A number of Instagram's users are confused after being locked out of their accounts this weekend. The lockout scenario is bad enough, but as The Verge reported on Saturday, what has really caused a high degree of concern among users is the request that those locked out upload scans of their "government-issued photo IDs."
If you think it sounds like a Voter ID law, you'd be right. In this case, though, users are wondering -- and rightfully so in this age of phishing -- if the requests are real or are instead hacking attempts.
A spokesperson has confirmed that the requests are valid. They are, the representative said, being done by Instagram and Facebook in response to suspected violations of the services' terms of service.
This is just a general practice for both Facebook and Instagram to request photo IDs for verification purposes depending on what type of violation may have occurred. Unfortunately, I can’t share more with you beyond that as we don’t go into details beyond that.
In other words, the representative can't say exactly what sort of triggers exist that would cause such a lock-out and request for photo ID.
Still more frustrating for some users is that Instagram and Facebook do not accept all types of ID. If that happens, the services will send follow-up emails asking users to provide even more documentation, going so far to ask for scans of users' birth certificates. One such email (emailer name redacted) said:
We’re sorry, but we can’t verify your claim based on the ID you provided. Please reply to this email with a different government-issued photo ID. This ID must include your full name and date of birth. If any of this information is located on the back of the document, be sure to include an image of this as well.
If you don’t have a government-issued photo ID, we need you to send us two things:
- A copy of a photo ID (ex: work or school ID)
- A copy of an official document verifying your name and age (ex: birth certificate)
These documents must be from a respected institution (ex. business, university) and combined must show your full name, birthday and identification photo. We will permanently delete these documents after we resolve your issue.
Note that we will not be able to process your request unless you send in proper ID. Sorry for the inconvenience.
User Operations, Facebook
To be clear, this procedure began back in February of 2012, prior to Facebook's acquisition of Instagram in April of that year. At the time, Facebook confirmed that it had begun asking some users to provide government-issued photo IDs, but the company said that it was only “testing this process right now with people who have a large number of subscribers,” and would “iterate based on the feedback we receive.”
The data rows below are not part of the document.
(* ===== verification/StoreCommit.v ===== *)
(** * Commit, reload and crash recovery

    A fresh store represents the empty file system; [commit] writes a root
    record from which [load_from_root] rebuilds the same tables, counters and
    allocator, from any content store that still holds what was written. *)

From S2P Require Import Prelude Types Text Blockset Inode InodeMap Xattr Directory Segment Wal.
From S2P Require Import Store StoreSpec StoreRefine.
From stdpp Require Import base tactics numbers option list gmap strings pretty.
Open Scope Z_scope.

Section commit.
Context {B : Blockset} {L : BlocksetLaws B}.
Implicit Types (s : DictMetadataStore B) (a : AbsFs).

(* ---------------------------------------------------------------------- *)
(** ** A new store *)

Definition root_inode (uid gid : Z) : InodeMeta := new_directory 1 uid gid (Z.lor S_IFDIR 493).
Definition abs_new (uid gid : Z) : AbsFs :=
  mkAbs {[1 := root_inode uid gid]} {[1 := fresh_dir 1 1]} ∅ ∅ 2.

Lemma store_new_rep uid gid (io : Io) :
  healthy io → is_u32 uid → is_u32 gid → admissible dot → admissible dotdot →
  admissible (serialize_inode (root_inode uid gid)) →
  admissible (dir_content (fresh_dir 1 1)) →
  store_rep (store_new uid gid io) (abs_new uid gid) ∧ io ⊑ᵢ st_io (store_new uid gid io).
Proof.
  intros Hio Hu Hg Hd Hdd Hadm Hadm'.
  assert (wf_inode (root_inode uid gid)) as Hwf by (by split_and!).
  assert (dir_wf (fresh_dir 1 1)) as Hdir by by apply fresh_dir_wf.
  unfold store_new, intern_inode. fold (root_inode uid gid).
  destruct (push_all_spec _ io Hio Hadm) as (Hio1 & Hle1 & Hst1).
  rewrite push_all_eta.
  destruct (create_dir_entries_spec _ 1 1 Hio1) as (io2 & -> & Hio2 & Hle2 & Hst2); [done..|].
  split; [|store_simpl; by etransitivity].
  assert (stored io2 (serialize_inode (root_inode uid gid))) as Hst by by eapply stored_mono.
  split; store_simpl; unfold abs_new; abs_simpl.
  - done.
  - by rewrite map_fmap_singleton.
  - done.
  - done.
  - by rewrite map_fmap_singleton.
  - by rewrite fmap_empty.
  - by rewrite fmap_empty.
  - split; abs_simpl; try apply map_Forall_singleton; try apply map_Forall_empty; done.
  - done.
  - by rewrite map_size_singleton.
  - split; abs_simpl; try done; try apply map_Forall_empty; try by apply map_Forall_singleton.
Qed.

(* ---------------------------------------------------------------------- *)
(** ** Logging never fails the caller *)

Lemma box_log_total e (w : WalBox) : ∃ w' r, log_mutation e w = (w', r) ∧ r ≠ Panic.
Proof.
  destruct w as [w|w|w|w]; cbn; [|eexists _, _; split; [reflexivity|done]..].
  unfold per_op_log. rewrite run_bind. cbn [modify].
  unfold per_op_sync, zoom, sync_writer, segment_sync. cbn [po_writer write_entry sw_faults].
  destruct (sw_faults (po_writer w)) as [|[]]; (eexists _, _; split; [reflexivity|done]).
Qed.

(** The log after one more entry. *)
Definition wal_logged (e : WalEntry) (w : option WalBox) : option WalBox :=
  (λ b, (log_mutation e b).1) <$> w.

(** [log_wal_entry] changes nothing but the log, and always returns. *)
Lemma log_wal_entry_run {E} e s :
  @log_wal_entry B E e s = (upd_wal (wal_logged e (st_wal s)) s, Ok tt).
Proof.
  unfold log_wal_entry, attempt, on_wal, wal_logged. rewrite run_bind.
  destruct (st_wal s) as [w|] eqn:Hw; cbn [fmap option_fmap option_map].
  - destruct (box_log_total e w) as (w' & r & -> & Hr). by destruct r.
  - cbn. rewrite <-Hw. by destruct s.
Qed.

Lemma rep_upd_wal s a w : store_rep s a → store_rep (upd_wal w s) a.
Proof. intros []. by split. Qed.
Lemma rep_upd_last_root s a r : store_rep s a → store_rep (upd_last_root r s) a.
Proof. intros []. by split. Qed.

(* ---------------------------------------------------------------------- *)
(** ** Commit *)

(** The root record [commit] writes for [s], and every blob it stores. *)
Definition commit_record s : bytes :=
  root_record (digest_of (serialize_inode_map (st_inode_map s))) 1
    (imap_next_ino (st_inode_map s))
    (digest_of (serialize_u64_digest_map (st_inode_data s)))
    (digest_of (serialize_u64_digest_map (st_dir_data s)))
    (digest_of (serialize_u64_digest_map (st_manifest_data s)))
    (digest_of (serialize_u64_digest_map (st_xattr_data s)))
    (digest_of (serialize_digest224_u64_map (st_refcounts s))).
Definition commit_tables s : list bytes :=
  [serialize_inode_map (st_inode_map s);
   serialize_u64_digest_map (st_inode_data s);
   serialize_u64_digest_map (st_dir_data s);
   serialize_u64_digest_map (st_manifest_data s);
   serialize_u64_digest_map (st_xattr_data s);
   serialize_digest224_u64_map (st_refcounts s)].
Definition commit_contents s : list bytes := commit_tables s ++ [commit_record s].

Definition push_list (l : list bytes) (io : Io) : Io :=
  foldl (λ io bs, (push_all bs io).1) io l.

Lemma push_list_spec l (io : Io) :
  healthy io → Forall admissible l →
  healthy (push_list l io) ∧ io ⊑ᵢ push_list l io ∧ Forall (stored (push_list l io)) l.
Proof.
  intros Hio Hl. revert io Hio. induction Hl as [|bs l Hbs _ IH]; intros io Hio; [done|].
  destruct (push_all_spec bs io Hio Hbs) as (Hio1 & Hle1 & Hst1).
  destruct (IH _ Hio1) as (Hio2 & Hle2 & Hst2). cbn [push_list foldl].
  split_and!; [done|by etransitivity|]. constructor; [|done]. by eapply stored_mono.
Qed.

Lemma length_commit_record s : len (commit_record s) = 184.
Proof.
  unfold commit_record, root_record. rewrite !len_app, !len_le_bytes.
  rewrite !len_digest_bytes by apply digest_of_wf. done.
Qed.

Definition commit_digest s : Digest224 := digest_of (commit_record s).

Lemma commit_run s :
  commit s = (upd_wal (wal_logged (WalRootUpdate (commit_digest s)) (st_wal s))
                (upd_last_root (Some (commit_digest s))
                  (upd_io (push_list (commit_contents s) (st_io s)) s)),
              Ok (commit_digest s)).
Proof.
  unfold commit, intern_inode_map, intern_u64_digest_map, intern_digest224_u64_map. mrun.
  change (root_record _ _ _ _ _ _ _ _) with (commit_record s).
  rewrite length_commit_record, decide_False by (intros H; by apply H). mrun.
  rewrite log_wal_entry_run. done.
Qed.

(** Committing keeps what the store represents. *)
Lemma commit_rep s a :
  store_rep s a → Forall admissible (commit_contents s) →
  ∃ s', commit s = (s', Ok (commit_digest s)) ∧ store_rep s' a ∧
        st_io s' = push_list (commit_contents s) (st_io s) ∧
        st_last_root s' = Some (commit_digest s) ∧
        st_by_version s' = st_by_version s ∧ st_by_name s' = st_by_name s ∧
        st_refcounts s' = st_refcounts s ∧
        Forall (stored (st_io s')) (commit_contents s).
Proof.
  intros Hr Hadm. rewrite commit_run.
  destruct (push_list_spec _ _ (rep_io _ _ Hr) Hadm) as (Hio & Hle & Hst).
  eexists. split_and!; [done| |done..|exact Hst].
  apply rep_upd_wal, rep_upd_last_root. by apply rep_io_grows.
Qed.

(* ---------------------------------------------------------------------- *)
(** ** Reload *)

(** Every table fits in memory and the counts are [u64]. *)
Record tables_fit s : Prop := {
  fit_inodes : fits (st_inode_data s);
  fit_dirs : fits (st_dir_data s);
  fit_manifests : fits (st_manifest_data s);
  fit_xattrs : fits (st_xattr_data s);
  fit_refcounts : fits (st_refcounts s);
  wf_refcounts : wf_counts (st_refcounts s)
}.

Lemma fmap_digest_wf {A} (f : A → bytes) (m : gmap Z A) :
  (∀ k x, m !! k = Some x → is_u64 k) → wf_table ((λ x, digest_of (f x)) <$> m).
Proof.
  intros Hm k d Hk. apply lookup_fmap_Some in Hk as (x & <- & Hx).
  split; [by eapply Hm|apply digest_of_wf].
Qed.

Lemma rep_tables_wf s a :
  store_rep s a →
  wf_table (st_inode_data s) ∧ wf_table (st_dir_data s) ∧
  wf_table (st_manifest_data s) ∧ wf_table (st_xattr_data s).
Proof.
  intros []. destruct rep_wf. rewrite rep_inodes, rep_dirs, rep_manifests, rep_xattrs.
  split_and!; apply fmap_digest_wf; intros k x Hx.
  - destruct (wf_inodes _ _ Hx) as (<- & [? _] & _). done.
  - by destruct (wf_dirs _ _ Hx).
  - by destruct (wf_manifests _ _ Hx).
  - by destruct (wf_xattrs _ _ Hx).
Qed.

Lemma load_u64_digest_map_stored io m :
  stored io (serialize_u64_digest_map m) → wf_table m → fits m →
  load_u64_digest_map io (digest_of (serialize_u64_digest_map m)) = Ok m.
Proof.
  intros Hst Hm Hf. unfold load_u64_digest_map. rewrite Hst. cbn [ok_or mbind res_bind].
  by apply load_u64_digest_serialize.
Qed.

Lemma load_digest224_u64_map_stored io m :
  stored io (serialize_digest224_u64_map m) → wf_counts m → fits m →
  load_digest224_u64_map io (digest_of (serialize_digest224_u64_map m)) = Ok m.
Proof.
  intros Hst Hm Hf. unfold load_digest224_u64_map. rewrite Hst. cbn [ok_or mbind res_bind].
  by apply load_digest224_u64_serialize.
Qed.

(** The recomputed byte count is the sum of the sizes. *)
Lemma reload_total s a io :
  store_rep s a → st_io s ⊑ᵢ io →
  foldr (λ e acc, inode_size_or_0 io e.2 + acc) 0 (btree_iter (st_inode_data s))
  = total_size (a_inodes a).
Proof.
  intros Hr Hle.
  rewrite (foldr_add_perm (λ e : Z * Digest224, inode_size_or_0 io e.2) _ _ (btree_iter_perm _)).
  rewrite (rep_inodes _ _ Hr), map_to_list_fmap. unfold total_size, sizes_of.
  assert (Forall (λ e, a_inodes a !! e.1 = Some e.2) (map_to_list (a_inodes a))) as Hall.
  { apply Forall_forall. intros [k m] Hin. by apply elem_of_map_to_list. }
  induction Hall as [|[k m] l Hm _ IH]; [done|]. cbn [fmap list_fmap foldr]. rewrite IH.
  cbn [snd prod_map fst]. f_equal. unfold inode_size_or_0.
  cbn in Hm. rewrite (load_inode_mono _ _ _ m Hle); [done|]. by eapply rep_load_inode.
Qed.

(** Reading back the fields of the root record. *)
Lemma root_record_fields d1 n2 n3 d4 d5 d6 d7 d8 :
  wf_digest d1 → is_u64 n2 → is_u64 n3 → wf_digest d4 → wf_digest d5 → wf_digest d6 →
  wf_digest d7 → wf_digest d8 →
  let bs := root_record d1 n2 n3 d4 d5 d6 d7 d8 in
  digest_at bs 0 = Ok d1 ∧ field_at bs 28 36 = Ok n2 ∧ field_at bs 36 44 = Ok n3 ∧
  digest_at bs 44 = Ok d4 ∧ digest_at bs 72 = Ok d5 ∧ digest_at bs 100 = Ok d6 ∧
  digest_at bs 128 = Ok d7 ∧ digest_at bs 156 = Ok d8.
Proof.
  intros H1 H2 H3 H4 H5 H6 H7 H8 bs. subst bs. unfold root_record, digest_at, field_at.
  pose proof (length_digest_bytes _ H1). pose proof (length_digest_bytes _ H4).
  pose proof (length_digest_bytes _ H5). pose proof (length_digest_bytes _ H6).
  pose proof (length_digest_bytes _ H7). pose proof (length_digest_bytes _ H8).
  split_and!; eval_slice; cbn [or_panic fmap res_fmap]; f_equal;
    first [by apply parse_digest_bytes' | by apply le_u64].
Qed.

Lemma commit_record_fields s :
  is_u64 (imap_next_ino (st_inode_map s)) →
  let bs := commit_record s in
  digest_at bs 0 = Ok (digest_of (serialize_inode_map (st_inode_map s))) ∧
  field_at bs 28 36 = Ok 1 ∧ field_at bs 36 44 = Ok (imap_next_ino (st_inode_map s)) ∧
  digest_at bs 44 = Ok (digest_of (serialize_u64_digest_map (st_inode_data s))) ∧
  digest_at bs 72 = Ok (digest_of (serialize_u64_digest_map (st_dir_data s))) ∧
  digest_at bs 100 = Ok (digest_of (serialize_u64_digest_map (st_manifest_data s))) ∧
  digest_at bs 128 = Ok (digest_of (serialize_u64_digest_map (st_xattr_data s))) ∧
  digest_at bs 156 = Ok (digest_of (serialize_digest224_u64_map (st_refcounts s))).
Proof. intros Hn. apply root_record_fields; try apply digest_of_wf; done. Qed.

Lemma load_from_root_commit s a io :
  store_rep s a → tables_fit s → is_Some (a_inodes a !! 1) →
  st_io s ⊑ᵢ io → Forall (stored io) (commit_contents s) →
  load_from_root io (commit_digest s) =
  Ok (upd_snapshots ∅ ∅ (upd_wal None (upd_last_root (Some (commit_digest s)) (upd_io io s)))).
Proof.
  intros Hr [] [root Hroot] Hle Hst.
  destruct (rep_tables_wf s a Hr) as (Hw1 & Hw2 & Hw3 & Hw4).
  destruct (rep_wf _ _ Hr) as [Hwi _ _ _ Hwn _ Hwt].
  unfold commit_contents, commit_tables in Hst. cbn [app] in Hst.
  do 7 (let H := fresh "Hs" in apply Forall_cons in Hst as [H Hst]). clear Hst.
  unfold load_from_root, commit_digest. rewrite Hs5. cbn [ok_or mbind res_bind].
  rewrite length_commit_record, decide_False, decide_True by done. cbn [mbind res_bind].
  destruct (commit_record_fields s) as (-> & -> & -> & -> & -> & -> & -> & ->).
  { rewrite (rep_next _ _ Hr). unfold is_u64. lia. }
  cbn [mbind res_bind fmap res_fmap]. unfold load_inode_map. rewrite Hs. cbn [ok_or mbind res_bind].
  destruct (deserialize_serialize_inode_map (st_inode_map s)) as (n & -> & _ & _).
  { by rewrite (rep_imap _ _ Hr). }
  { intros k [d Hk]. rewrite (rep_imap _ _ Hr), (rep_inodes _ _ Hr), lookup_fmap in Hk.
    destruct (a_inodes a !! k) as [m|] eqn:Hm; [|done].
    destruct (Hwi _ _ Hm) as (_ & _ & ?). unfold u64_max. lia. }
  cbn [mbind res_bind]. rewrite !load_u64_digest_map_stored by done. cbn [mbind res_bind].
  rewrite load_digest224_u64_map_stored by done. cbn [mbind res_bind].
  rewrite decide_False by (rewrite (rep_inodes _ _ Hr), lookup_fmap, Hroot; done).
  rewrite (reload_total s a) by done. unfold wrap64. rewrite Z.mod_small.
  2:{ pose proof (rep_total_range s a Hr) as []. lia. }
  f_equal. unfold set_next_ino. cbn [imap_map].
  rewrite <-(rep_logical _ _ Hr).
  assert (Z.of_nat (size (st_inode_data s)) = st_inode_count s) as ->.
  { rewrite (rep_count _ _ Hr), (rep_inodes _ _ Hr). by rewrite map_size_fmap. }
  by destruct s as [? [? ?]].
Qed.

(** What was committed is what is loaded, at any later time. *)
Lemma commit_load s a io :
  store_rep s a → tables_fit s → is_Some (a_inodes a !! 1) →
  Forall admissible (commit_contents s) →
  ∃ s' root, commit s = (s', Ok root) ∧ store_rep s' a ∧
    (st_io s' ⊑ᵢ io → healthy io →
     ∃ s'', load_from_root io root = Ok s'' ∧ store_rep s'' a ∧
            st_refcounts s'' = st_refcounts s ∧ st_last_root s'' = Some root ∧
            st_inode_map s'' = st_inode_map s).
Proof.
  intros Hr Hfit Hroot Hadm.
  destruct (commit_rep s a Hr Hadm) as (s' & Hc & Hr' & Hio & _ & _ & _ & _ & Hst).
  exists s', (commit_digest s). split_and!; [done|done|]. intros Hle Hh.
  destruct (push_list_spec _ _ (rep_io _ _ Hr) Hadm) as (_ & Hle0 & _).
  rewrite <-Hio in Hle0.
  eexists. split_and!; [apply (load_from_root_commit s a io); try done| |done..].
  - by etransitivity.
  - eapply Forall_impl; [exact Hst|]. intros bs. by apply stored_mono.
  - assert (store_rep (upd_io io s) a) as [] by (apply rep_io_grows; [done..|by etransitivity]).
    by split.
Qed.
End commit.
It seems that such requests are no longer made solely to those with large subscribers bases: At least one user who has been requested to supply photo ID had only about 200 friends and followers.
The requests for photo ID seemed to coinciden with Instagram's recent changes to its terms of service, which were similarly met with anger and confusion. Then, perhaps as now, had Instagram actually explained to users what the changes meant, there may have been little fallout.
We've reached out to the company for a more detailed statement, but have not received anything other than the above rather vague comment.